Instructions to follow:
Write out exactly the lines below that run from the one containing "(* ===== verification/PlanExamples.v ===== *)" through the one containing "a video track, an", both included, with no other lines.

═════ Records supplied

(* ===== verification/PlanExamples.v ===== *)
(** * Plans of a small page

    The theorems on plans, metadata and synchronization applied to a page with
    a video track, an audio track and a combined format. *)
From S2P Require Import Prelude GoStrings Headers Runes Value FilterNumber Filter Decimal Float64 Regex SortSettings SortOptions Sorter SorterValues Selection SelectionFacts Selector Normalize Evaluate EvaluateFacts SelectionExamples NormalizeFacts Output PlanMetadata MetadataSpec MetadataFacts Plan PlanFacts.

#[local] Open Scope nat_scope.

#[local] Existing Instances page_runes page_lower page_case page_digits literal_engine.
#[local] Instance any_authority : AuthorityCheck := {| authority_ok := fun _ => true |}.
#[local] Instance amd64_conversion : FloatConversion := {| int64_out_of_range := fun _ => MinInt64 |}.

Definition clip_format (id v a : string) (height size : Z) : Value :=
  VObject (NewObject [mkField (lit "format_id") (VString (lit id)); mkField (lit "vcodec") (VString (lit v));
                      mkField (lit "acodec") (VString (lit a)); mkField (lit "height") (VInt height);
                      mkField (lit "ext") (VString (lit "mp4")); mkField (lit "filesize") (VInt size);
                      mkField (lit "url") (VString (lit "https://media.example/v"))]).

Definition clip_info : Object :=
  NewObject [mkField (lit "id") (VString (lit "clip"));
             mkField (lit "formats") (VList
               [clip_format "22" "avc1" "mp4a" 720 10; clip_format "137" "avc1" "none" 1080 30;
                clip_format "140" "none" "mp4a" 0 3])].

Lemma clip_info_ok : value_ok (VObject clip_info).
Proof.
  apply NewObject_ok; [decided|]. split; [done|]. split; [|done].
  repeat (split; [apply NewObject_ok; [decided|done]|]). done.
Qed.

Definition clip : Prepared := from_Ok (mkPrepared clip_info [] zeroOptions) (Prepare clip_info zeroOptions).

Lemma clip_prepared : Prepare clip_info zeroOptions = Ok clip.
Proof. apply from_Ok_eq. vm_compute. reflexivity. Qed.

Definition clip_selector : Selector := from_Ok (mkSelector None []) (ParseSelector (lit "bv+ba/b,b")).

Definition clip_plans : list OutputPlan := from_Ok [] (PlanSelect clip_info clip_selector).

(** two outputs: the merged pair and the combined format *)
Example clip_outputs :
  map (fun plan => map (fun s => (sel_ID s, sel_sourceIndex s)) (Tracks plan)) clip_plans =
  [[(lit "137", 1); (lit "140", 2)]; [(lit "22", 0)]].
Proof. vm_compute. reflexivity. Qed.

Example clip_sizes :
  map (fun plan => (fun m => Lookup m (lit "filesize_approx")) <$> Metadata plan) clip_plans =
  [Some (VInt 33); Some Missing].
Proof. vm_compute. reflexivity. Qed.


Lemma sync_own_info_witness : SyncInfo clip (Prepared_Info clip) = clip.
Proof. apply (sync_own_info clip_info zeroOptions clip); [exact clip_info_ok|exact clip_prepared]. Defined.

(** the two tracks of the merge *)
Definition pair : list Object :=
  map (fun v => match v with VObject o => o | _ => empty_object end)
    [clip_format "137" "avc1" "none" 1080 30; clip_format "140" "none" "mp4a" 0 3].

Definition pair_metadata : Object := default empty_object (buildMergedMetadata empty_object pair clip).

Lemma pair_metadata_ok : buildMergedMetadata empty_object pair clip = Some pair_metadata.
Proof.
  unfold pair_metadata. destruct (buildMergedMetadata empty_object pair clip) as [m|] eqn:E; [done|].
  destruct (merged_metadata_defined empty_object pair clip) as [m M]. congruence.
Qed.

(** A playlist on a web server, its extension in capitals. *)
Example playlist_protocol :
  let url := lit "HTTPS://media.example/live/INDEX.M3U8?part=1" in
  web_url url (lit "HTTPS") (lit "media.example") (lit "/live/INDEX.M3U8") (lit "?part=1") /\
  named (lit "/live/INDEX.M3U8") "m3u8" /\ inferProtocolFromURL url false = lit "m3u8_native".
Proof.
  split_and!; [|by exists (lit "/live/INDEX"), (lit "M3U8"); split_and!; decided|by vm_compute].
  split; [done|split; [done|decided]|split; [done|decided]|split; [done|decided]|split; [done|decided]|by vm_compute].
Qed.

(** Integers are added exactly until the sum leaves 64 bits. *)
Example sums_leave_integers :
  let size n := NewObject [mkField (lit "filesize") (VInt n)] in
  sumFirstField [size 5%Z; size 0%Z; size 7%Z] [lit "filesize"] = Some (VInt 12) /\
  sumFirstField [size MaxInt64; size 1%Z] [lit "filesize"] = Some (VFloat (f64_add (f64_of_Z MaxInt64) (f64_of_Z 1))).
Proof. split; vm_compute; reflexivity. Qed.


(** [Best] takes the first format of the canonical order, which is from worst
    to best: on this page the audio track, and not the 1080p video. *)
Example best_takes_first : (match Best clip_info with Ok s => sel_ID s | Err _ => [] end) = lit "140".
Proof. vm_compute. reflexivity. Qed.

══════════
═════ Records supplied

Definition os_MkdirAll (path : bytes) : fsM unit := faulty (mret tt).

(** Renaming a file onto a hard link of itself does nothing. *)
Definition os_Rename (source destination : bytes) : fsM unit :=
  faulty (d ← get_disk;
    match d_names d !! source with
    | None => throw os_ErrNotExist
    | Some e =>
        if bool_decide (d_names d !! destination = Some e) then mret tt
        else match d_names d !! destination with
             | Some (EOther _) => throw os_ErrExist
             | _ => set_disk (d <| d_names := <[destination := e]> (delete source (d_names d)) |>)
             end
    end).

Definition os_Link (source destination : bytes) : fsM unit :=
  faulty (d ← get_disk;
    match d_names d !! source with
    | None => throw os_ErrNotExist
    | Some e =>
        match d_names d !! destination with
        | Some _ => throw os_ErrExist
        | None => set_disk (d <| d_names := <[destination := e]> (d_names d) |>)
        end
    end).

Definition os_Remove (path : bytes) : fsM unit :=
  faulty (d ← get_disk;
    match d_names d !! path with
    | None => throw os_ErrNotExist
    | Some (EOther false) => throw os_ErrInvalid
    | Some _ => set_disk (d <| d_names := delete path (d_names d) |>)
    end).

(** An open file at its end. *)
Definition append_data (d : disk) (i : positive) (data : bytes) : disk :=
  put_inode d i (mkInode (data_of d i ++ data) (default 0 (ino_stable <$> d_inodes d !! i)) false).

══════════

Task result:
(* ===== verification/PlanExamples.v ===== *)
(** * Plans of a small page

    The theorems on plans, metadata and synchronization applied to a page with
    a video track, an audio track and a combined format. *)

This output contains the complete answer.